Little Chengdu's English sign reads "Blue Ocean," a generic name befitting the generic American-Chinese menu that the restaurant offers its non-Chinese patrons by default. But don't settle: Ask for the Chinese menu, which has been translated into English. Here you'll access a raft of regional Chinese specialties, including two main highlights. The first is an all-you-can-eat hot-pot experience; order your soup spicy or not (we prefer spicy), and eat your fill of shaved beef, meatballs, mushrooms and greens, cooked fondue-style and then swiped through a dipping sauce you assemble from the condiment bar (our perfect mix includes sesame oil, sesame paste and garlic). The second is the list of hand-pulled and Shaanxi-style knife-shaved noodles, which get pooled with chili oil or dropped into heady Lanzhou-style beef soup. You'll need to go at night if you want to catch the noodle-stretcher in action.

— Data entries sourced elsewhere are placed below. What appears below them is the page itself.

Definition users_table : Table.t := Table.mk "users" users_schema [] 0.

(** A storage manager without tables, and one that holds [users]. *)
Definition no_tables : StorageManager.t := StorageManager.mk [].
Definition with_users : StorageManager.t :=
  StorageManager.mk [("users", users_table)].

(** [CREATE TABLE t (n INT)]. *)
Definition n_column : Column.t := Column.mk "n" "INT" true None.
Definition t_schema : Schema.t := Schema.mk [n_column] [("n", 0%nat)].
Definition t_table : Table.t := Table.mk "t" t_schema [] 0.
Definition with_t : StorageManager.t := StorageManager.mk [("t", t_table)].

End Fixtures.

(** ** A runtime for plain decimal text

    An instance of [PyBuiltins] on which the model runs: [int] and [float]
    read an optional sign and decimal digits (for [float], with at most
    one point) between optional white space, and raise [ValueError] on any
    other text; [repr] of a float is the shortest decimal text that reads
    back as the same float; [repr] of a string quotes and escapes ASCII
    text. The theorems below hold for every instance. *)

Module Runtime.

Definition digit_value (c : ascii) : Z := Z.of_nat (nat_of_ascii c - 48).

Fixpoint digits_from (acc : Z) (s : string) : option Z :=
  match s with
  | EmptyString => Some acc
  | String c r =>
      if PyStr.isdigit_char c then digits_from (10 * acc + digit_value c) r
      else None
  end.

(** The sign of a numeral and the rest of it. *)
Definition split_sign (s : string) : bool * string :=
  match s with
  | String "-" r => (true, r)
  | String "+" r => (false, r)
  | _ => (false, s)
  end.

Definition int_of_str (s : string) : option Z :=
  let (neg, r) := split_sign (PyStr.strip s) in
  match r with
  | EmptyString => None
  | _ => option_map (cond_Zopp neg) (digits_from 0 r)
  end.

(** The text before the first point, and the text after it if any. *)
Fixpoint split_point (s : string) : string * option string :=
  match s with
  | EmptyString => (EmptyString, None)
  | String c r =>
      if Ascii.eqb c "."%char then (EmptyString, Some r)
      else let (a, b) := split_point r in (String c a, b)
  end.

(** The binary64 number nearest to [n / d], for [0 <= n] and [0 < d]:
    the quotient is taken with more than 55 bits, made odd when it is
    inexact, and rounded to nearest even. *)
Definition round_ratio (neg : bool) (n d : Z) : spec_float :=
  if Z.eqb n 0 then S754_zero neg
  else
    let s := Z.max 0 (Z.log2 d + 60 - Z.log2 n) in
    let q := Z.div (n * Z.pow 2 s) d in
    let r := Z.modulo (n * Z.pow 2 s) d in
    let q := if Z.eqb r 0 then q else Z.lor q 1 in
    binary_normalize 53 1024 (cond_Zopp neg q) (- s) false.

Definition float_of_str (s : string) : option spec_float :=
  let (neg, r) := split_sign (PyStr.strip s) in
  let (whole, frac) := split_point r in
  let frac := match frac with Some f => f | None => EmptyString end in
  match (whole ++ frac)%string with
  | EmptyString => None
  | digits =>
      match digits_from 0 digits with
      | Some m => Some (round_ratio neg m (Z.pow 10 (PyStr.len frac)))
      | None => None
      end
  end.

(** The exact value of a finite positive float, as a fraction. *)
Definition ratio_of (m : positive) (e : Z) : Z * Z :=
  match e with
  | Zneg p => (Zpos m, Z.pow 2 (Zpos p))
  | _ => (Zpos m * Z.pow 2 e, 1)
  end.

(** The least [j] with [d <= n * 10 ^ j], searched upward. *)
Fixpoint scale_up (fuel : nat) (n d j : Z) : Z :=
  match fuel with
  | O => j
  | S fuel' => if Z.leb d (n * Z.pow 10 j) then j else scale_up fuel' n d (j + 1)
  end.

(** The position of the decimal point: the [k] with
    [10 ^ (k - 1) <= n / d < 10 ^ k]. *)
Definition decpt (n d : Z) : Z :=
  if Z.leb d n then PyStr.len (PyStr.of_Z (Z.div n d))
  else 1 - scale_up 400 n d 0.

(** [c * 10 ^ x] as a fraction. *)
Definition scaled (c x : Z) : Z * Z :=
  if Z.leb 0 x then (c * Z.pow 10 x, 1) else (c, Z.pow 10 (- x)).

Definition reads_back (f : spec_float) (c x : Z) : bool :=
  let (n, d) := scaled c x in
  match SFcompare (round_ratio false n d) f with
  | Some Eq => true
  | _ => false
  end.

(** The shortest digits, with their exponent, that read back as [f]:
    with [p] digits, the two neighbours of the value are tried, and the
    nearer one is preferred. *)
Fixpoint shortest (fuel : nat) (f : spec_float) (n d k p : Z) : Z * Z :=
  let x := k - p in
  let (sn, sd) := scaled 1 (- x) in
  let lo := Z.div (n * sn) (d * sd) in
  let rem := Z.modulo (n * sn) (d * sd) in
  let hi := if Z.eqb rem 0 then lo else lo + 1 in
  let lo_ok := reads_back f lo x in
  let hi_ok := reads_back f hi x in
  let nearer := if Z.leb (2 * rem) (d * sd) then lo else hi in
  if lo_ok && hi_ok then (nearer, x)
  else if lo_ok then (lo, x)
  else if hi_ok then (hi, x)
  else
    match fuel with
    | O => (nearer, x)
    | S fuel' => shortest fuel' f n d k (p + 1)
    end.

Fixpoint strip_zeros_rev (s : string) : string :=
  match s with
  | String "0" r => strip_zeros_rev r
  | _ => s
  end.

(** The digits without their trailing zeros. *)
Definition strip_zeros (s : string) : string :=
  PyStr.rev (strip_zeros_rev (PyStr.rev s)).

Fixpoint zeros (n : nat) : string :=
  match n with
  | O => EmptyString
  | S n' => String "0" (zeros n')
  end.

Definition two_digits (n : Z) : string :=
  if Z.ltb n 10 then ("0" ++ PyStr.of_Z n)%string else PyStr.of_Z n.

(** The text of the digits [ds] with the point after [k] of them: plain
    notation for [-4 < k <= 16], exponent notation otherwise. *)
Definition layout (ds : string) (k : Z) : string :=
  let nd := PyStr.len ds in
  if Z.ltb (-4) k && Z.leb k 16 then
    if Z.leb k 0 then ("0." ++ zeros (Z.to_nat (- k)) ++ ds)%string
    else if Z.leb nd k then (ds ++ zeros (Z.to_nat (k - nd)) ++ ".0")%string
    else
      (substring 0 (Z.to_nat k) ds ++ "."
         ++ substring (Z.to_nat k) (Z.to_nat (nd - k)) ds)%string
  else
    let mantissa :=
      match ds with
      | String c EmptyString => ds
      | String c r => String c (String "." r)
      | EmptyString => ds
      end in
    let x := k - 1 in
    (mantissa ++ "e" ++ (if Z.ltb x 0 then "-" else "+")
       ++ two_digits (Z.abs x))%string.

Definition repr_float (f : spec_float) : string :=
  match f with
  | S754_nan => "nan"
  | S754_infinity s => if s then "-inf" else "inf"
  | S754_zero s => if s then "-0.0" else "0.0"
  | S754_finite s m e =>
      let (n, d) := ratio_of m e in
      let k := decpt n d in
      let (c, x) := shortest 17 (S754_finite false m e) n d k 1 in
      let all_digits := PyStr.of_Z c in
      let k := x + PyStr.len all_digits in
      ((if s then "-" else "") ++ layout (strip_zeros all_digits) k)%string
  end.

Definition hex_digit (n : nat) : ascii :=
  if (n <? 10)%nat then ascii_of_nat (48 + n) else ascii_of_nat (87 + n).

Fixpoint has_char (c : ascii) (s : string) : bool :=
  match s with
  | EmptyString => false
  | String d r => Ascii.eqb c d || has_char c r
  end.

Fixpoint escape (quote : ascii) (s : string) : string :=
  match s with
  | EmptyString => EmptyString
  | String c r =>
      let n := nat_of_ascii c in
      let rest := escape quote r in
      if Ascii.eqb c quote || Ascii.eqb c "\"%char then
        String "\" (String c rest)
      else if Nat.eqb n 9 then String "\" (String "t" rest)
      else if Nat.eqb n 10 then String "\" (String "n" rest)
      else if Nat.eqb n 13 then String "\" (String "r" rest)
      else if PyStr.in_range 32 126 c then String c rest
      else
        String "\" (String "x"
          (String (hex_digit (n / 16)) (String (hex_digit (n mod 16)) rest)))
  end.

(** Single quotes, unless the text has a single quote and no double
    quote. *)
Definition repr_str (s : string) : string :=
  let double_quote := ascii_of_nat 34 in
  let quote :=
    if has_char "'" s && negb (has_char double_quote s) then double_quote
    else "'"%char in
  String quote (escape quote s ++ String quote EmptyString).

#[global] Instance ascii : PyBuiltins :=
  Build_PyBuiltins int_of_str float_of_str repr_float repr_str.

End Runtime.

(** ** Vocabulary of the properties *)

Definition is_str (v : Value) : bool :=
  match v with VStr _ => true | _ => false end.

(** [bool], [int] and [float] values. *)
Definition is_number (v : Value) : bool :=
  match v with VBool _ | VInt _ | VFloat _ => true | _ => false end.

(** Two values that are not [None] and whose types do not compare: a
    string and a number. *)
Definition type_mismatch (a b : Value) : bool :=
  (is_str a && is_number b) || (is_number a && is_str b).

Definition ordering_operators : list string := [">"; "<"; ">="; "<="].

(** The exception that loading the global name [ProcessingError] raises
    in a module that does not bind it. *)
Definition ProcessingError_undefined : Exc :=
  mkExc NameError "name 'ProcessingError' is not defined".

(** A clause list whose bodies all end by raising. *)
Definition raising {A : Type} (clauses : list (clause A)) : Prop :=
  Forall (fun c : clause A => forall e, exists e', snd c e = Raise e') clauses.

(** One [insert_values] call for each tuple, in order. *)
Fixpoint insert_all `{PyBuiltins} (tuples : list (list Value)) : M Table.t unit :=
  match tuples with
  | [] => ret tt
  | values :: rest =>
      _ <~ Table.insert_values values ;;
      insert_all rest
  end.

(** A computation that leaves the object as it found it. *)
Definition read_only {S A : Type} (m : M S A) : Prop :=
  forall s, snd (m s) = s.

(** A computation that, when it raises, leaves the object as it found
    it. *)
Definition failsafe {S A : Type} (m : M S A) : Prop :=
  forall s e s', m s = (Raise e, s') -> s' = s.

(** A column that the constructor of [Column] has built. *)
Definition constructed (c : Column.t) : Prop :=
  exists name data_type nullable max_length,
    Column.init name data_type nullable max_length = Ok c.

(** The entry of a column in the index. *)
Definition index_entry (ic : nat * Column.t) : string * nat :=
  (PyStr.lower (Column.name (snd ic)), fst ic).

(** A row as [Table.insert] stores it: validating and converting its
    values again returns them unchanged. *)
Definition stored_row `{PyBuiltins} (schema : Schema.t) (row : Row.t) : Prop :=
  Schema.validate_and_convert_row schema (Row.values row) = Ok (Row.values row).

(** A table whose counter is the number of its rows and whose rows are
    all as [Table.insert] stores them. *)
Definition consistent `{PyBuiltins} (table : Table.t) : Prop :=
  Table.row_count table = len (Table.rows table)
  /\ Forall (stored_row (Table.schema table)) (Table.rows table).

(** Whether the value of a row at position [i] satisfies a WHERE
    clause. *)
Definition satisfies (w : WhereClause.t) (i : nat) (row : Row.t) : bool :=
  match nth_error (Row.values row) i with
  | Some v =>
      match WhereClause.evaluate w v with
      | Ok b => b
      | Raise _ => false
      end
  | None => false
  end.

(** The values of a row at the given positions, as a new row. *)
Definition pick (indices : list nat) (row : Row.t) : Row.t :=
  Row.init (List.map (fun i => nth i (Row.values row) VNone) indices).

(** A row with a value at position [i]. *)
Definition reaches (i : nat) (row : Row.t) : Prop :=
  (i < List.length (Row.values row))%nat.

(** The tokens of a list of one-token items separated by commas. *)
Fixpoint comma_separated (items : list string) : list string :=
  match items with
  | [] => []
  | [item] => [item]
  | item :: rest => item :: "," :: comma_separated rest
  end.

(** A token that is neither a comma nor a parenthesis. *)
Definition plain (token : string) : Prop :=
  token <> "," /\ token <> "(" /\ token <> ")".

(** * Properties *)

(** ** WHERE predicates *)

(** C2. When the row value or the literal of the predicate is Null, [=]
    is true iff both are Null, [!=] and [<>] are true iff exactly one is
    Null, and each of [>], [<], [>=], [<=] is false. *)
Theorem C2_null_comparison (w : WhereClause.t) (row_value : Value) :
  In (WhereClause.operator w) WhereClause.VALID_OPERATORS ->
  row_value = VNone \/ WhereClause.value w = VNone ->
  (WhereClause.operator w = "=" ->
   WhereClause.evaluate w row_value
   = Ok (is_None row_value && is_None (WhereClause.value w)))
  /\ (WhereClause.operator w = "!=" \/ WhereClause.operator w = "<>" ->
      WhereClause.evaluate w row_value
      = Ok (xorb (is_None row_value) (is_None (WhereClause.value w))))
  /\ (In (WhereClause.operator w) ordering_operators ->
      WhereClause.evaluate w row_value = Ok false).
Proof.
  intros _ Hnull.
  assert (Hor : is_None row_value || is_None (WhereClause.value w) = true).
  { destruct Hnull as [-> | ->]; simpl; auto using orb_true_r. }
  destruct w as [column operator value]; simpl in *.
  unfold WhereClause.evaluate; simpl; rewrite Hor.
  repeat split.
  - intros ->; simpl.
    destruct (is_None row_value), (is_None value); simpl in *;
      reflexivity || discriminate.
  - intros [-> | ->]; simpl;
      destruct (is_None row_value), (is_None value); reflexivity.
  - unfold ordering_operators; simpl.
    intros [<- | [<- | [<- | [<- | []]]]]; reflexivity.
Qed.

Readers' Choice: Hop Alley

Cassandra Kotnik

Of all the dim sum parlors that dot this part of town, the most consistently excellent is Super Star Asian, a bare-bones cavern whose back wall is lined with seafood tanks. Cart-pushers traverse the dining room, which is full even on weekdays, offering such standards as barbecued-pork buns and shu mai, shrimp har gow and chicken feet. Selections are most plentiful on the weekend, but if you don't see what you want from the extensive list of dumplings and snacks, you can ask for it. We always make sure to get the turnip cakes, crisp-edged and sided with plummy hoisin, and custard tarts, our favorite dessert. Nighttime at Super Star gives way to feasts: XO crab or lobster, cod in black-bean sauce, pork belly with preserved cabbage, and roasted duck, which should be ordered in advance.

Readers' Choice: Star Kitchen

Molly Martin

We can't say we exactly miss the American-Chinese takeout dishes that defined this country's perception of Chinese cooking for at least a generation — it's hard to go back to mu shu when you've had real Beijing duck, and wonton soup is much less interesting than fiery Sichuan dumplings (or chao shou). That said, we do occasionally feel nostalgic for the egg drop soup, sesame chicken and General Tsos of a different era. When we get that feeling, we head to Peter's, which has been serving the metro area well-executed versions of American-Chinese classics since the '80s. Highlights here include the shatter-crisp sesame chicken, sticky with caramelization, and the thick-set, burnished scallion pancake, served with a savory ginger-soy dipping sauce. Go at lunch, and your meal comes with fried rice and a delicate egg roll, sided with sweet-and-sour sauce and hot mustard.

Laura Shunk

Barbecue is the focal point at Shin Myung Gwan: Tabletop grills cook up short ribs, bulgogi, pork neck and cow's tongue. Combo sets let you sample a variety of those offerings; as a bonus, they come with a stone bowl of spicy kimchi stew, a veggie pancake and a free bottle of beer. Spend some time perusing the hot pots that adorn most tables; we're fans of the octopus and bulgogi, built on a light, clear and deeply savory broth seasoned with green onions. You also won't want to miss the peppery and slightly sweet stir-fried rice cake, which you might also know as tteok-bokki. The version here, supplemented by thin slices of fish cake, is spicier than other renditions in the neighborhood, and it comes floating with a brick of ramen noodles, which melts into the broth as it bubbles.